In August 2012, First National Bank, Ghana’s premier savings and loans bank (FNSL) – the only private bank with active working branches in each of the 12 regions of Ghana – deployed ECR’s handheld mobile point of sale (MPoS) solution.
The First National solution equips agents on the ground with an ECR XPDA – a handheld terminal with on-board banking software, built-in printer, barcode scanner and GPRS connectivity. This not only speeds up the collection of payments but reduces the admin costs and time required to audit and track payments. This tailored, computerised, mobile, revenue banking management system bypasses issues with connectivity on mobile phones whilst legitimising the banking processes for small business, and individuals looking to deposit monies.

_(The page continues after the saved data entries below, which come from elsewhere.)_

(** * The in-process event bus of [event/event.go]

    A shallow embedding of the package [event]: the [eventStream] struct, its
    methods ([subscribe], [unsubscribe], [emit], [stop]), the dispatch loop
    [start], the package-level [Emit], and the goroutines the package spawns,
    as an interleaving machine whose atomic steps are the synchronisation
    points of the Go source (a critical section under [e.mu], an atomic
    load or store, a channel operation, a [WaitGroup] operation).  The
    registry [e.subs] is a map of lists there; a second model has it in
    memory, as slice headers over backing arrays, and is shown to represent
    the first.

    Besides the event bus: the installer's [generateSecret], [ensureEnv],
    [injectSecret] and the per-file step of [replaceIdentifierInTree], on
    byte strings and a file system of contents and permission bits by
    path; and package [ui]'s [joinClasses], [Merge], [Class], [Attr] and
    [CreateAttrs]. *)

From stdpp Require Import gmap strings list fin_maps.
From Stdlib Require Import ZArith Lia Sorted Ascii.

Local Open Scope Z_scope.

(** ** Data model *)

(** [slog] records; only what the package writes. *)
Inductive LogEntry :=
| LogWarn (msg : string) (topic : string)
| LogDebug (msg : string) (topic : string).

(** State of a [sync.Once]: never run, its function running, done. *)
Inductive OnceState := OnceFresh | OnceRunning | OnceDone.

(** [make(chan event, 128)] in [newStream]. *)
Definition eventch_cap : nat := 128.

(** [atomic.Uint64]: the counter wraps at 2^64. *)
Definition uint64_mod : Z := 2 ^ 64.

(** How a call ends: it returns, it panics, or it never returns. *)
Inductive Outcome (A : Type) :=
| Returns (a : A)
| Panics
| Blocks.
Arguments Returns {A} a.
Arguments Panics {A}.
Arguments Blocks {A}.

Section EventBus.

(** [HandlerFunc] is [func(context.Context, any)]: handlers are opaque
    callables, payloads are opaque values. *)
Context {HandlerFunc any : Type}.

Record event := mk_event { topic : string; message : any }.

Record Subscription := mk_sub {
  ID : Z;              (* uint64 *)
  Topic : string;
  CreatedAt : Z;       (* int64, time.Now().UnixNano() *)
  Fn : HandlerFunc
}.

(** The struct [eventStream].  [eventch] is the content of the buffered
    channel, oldest first; [eventch_closed] says whether [close] was called
    on it; [ctx_done] whether [cancel] was called; [wg] is the WaitGroup
    counter. *)
Record eventStream := mk_stream {
  subs : gmap string (list Subscription);
  eventch : list event;
  eventch_closed : bool;
  ctx_done : bool;
  wg : Z;
  stopOnce : OnceState;
  closed : bool
}.

Definition set_subs (m : gmap string (list Subscription)) (e : eventStream) :=
  mk_stream m (eventch e) (eventch_closed e) (ctx_done e) (wg e) (stopOnce e) (closed e).
Definition set_eventch (q : list event) (e : eventStream) :=
  mk_stream (subs e) q (eventch_closed e) (ctx_done e) (wg e) (stopOnce e) (closed e).
Definition set_eventch_closed (b : bool) (e : eventStream) :=
  mk_stream (subs e) (eventch e) b (ctx_done e) (wg e) (stopOnce e) (closed e).
Definition set_ctx_done (b : bool) (e : eventStream) :=
  mk_stream (subs e) (eventch e) (eventch_closed e) b (wg e) (stopOnce e) (closed e).
Definition set_wg (n : Z) (e : eventStream) :=
  mk_stream (subs e) (eventch e) (eventch_closed e) (ctx_done e) n (stopOnce e) (closed e).
Definition set_stopOnce (o : OnceState) (e : eventStream) :=
  mk_stream (subs e) (eventch e) (eventch_closed e) (ctx_done e) (wg e) o (closed e).
Definition set_closed (b : bool) (e : eventStream) :=
  mk_stream (subs e) (eventch e) (eventch_closed e) (ctx_done e) (wg e) (stopOnce e) b.

(** [newStream]: the struct it builds (the [go e.start()] is the loop
    goroutine of the machine below). *)
Definition newStream : eventStream :=
  mk_stream ∅ [] false false 0 OnceFresh false.

(** ** The registry: [e.subs] *)

(** [e.subs[topic]]: a missing key reads as the nil slice. *)
Definition subs_of (e : eventStream) (t : string) : list Subscription :=
  default [] (subs e !! t).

Previously, unless Africans deposited the money at a bank in person, there was no way of legitimising the transaction process; you had to rely on the collectors to deposit the cash on your behalf. Now, thanks to the introduction of mobile technology, customers making a deposit can rely on the convenience and trustworthiness of handing over money at their home or small business with the certainty that the transaction has been made securely and reliably. By being issued with a receipt instantly, the transaction is legitimised at the point of contact. This not only improves security but reduces the cost of monetary collections across Ghana and has increased confidence in the technology of the doorstep banking concept.
Amma Korang, Vegetables Trader, Makola No.1 Market hails the technology as a major breakthrough. “The new machines give traders confidence that the money collected is actually going into our accounts, as we can see for ourselves our account details being brought up on the computer.”
The software provides First National branch managers with real-time updates of all the revenues being collected on the ground, too. As a result, First National staff can now concentrate on managing their employees’ performance more closely, as the need to spend hours reconciling client accounts have been removed. The new system has also dramatically reduced the number of daily inconsistencies surrounding collected amounts. This has been a key factor in helping the company to forecast accurately.
“The ECR revenue management system has enabled the bank to get full visibility of our operations and customers,” explains Hilda Nkansah, Relationship Manager, First National Bank. “Now our mobilisers all insist on using the terminal because of the speed and ease of use.”
African countries have currently allocated considerably less spectrum to mobile services than Europe, the Americas and Asia. As a result connectivity in rural areas of Africa is largely restricted. Additional spectrum is therefore needed to help create a catalyst for future growth and to advance the banking evolution across the continent. Mobile technology is key to this growth but the banking evolution in Africa is multi-faceted. Mobile phones may have revolutionised the way of life of the African population, but when it comes to mobile banking there are a variety of technologies circulating which each provide precise services and levels of connectivity and functionality. The future of banking in Africa will depend on how the major banks and their customers respond and embrace these new technologies. However, perhaps the biggest consideration is how both parties manage the impact of mass mobile penetration.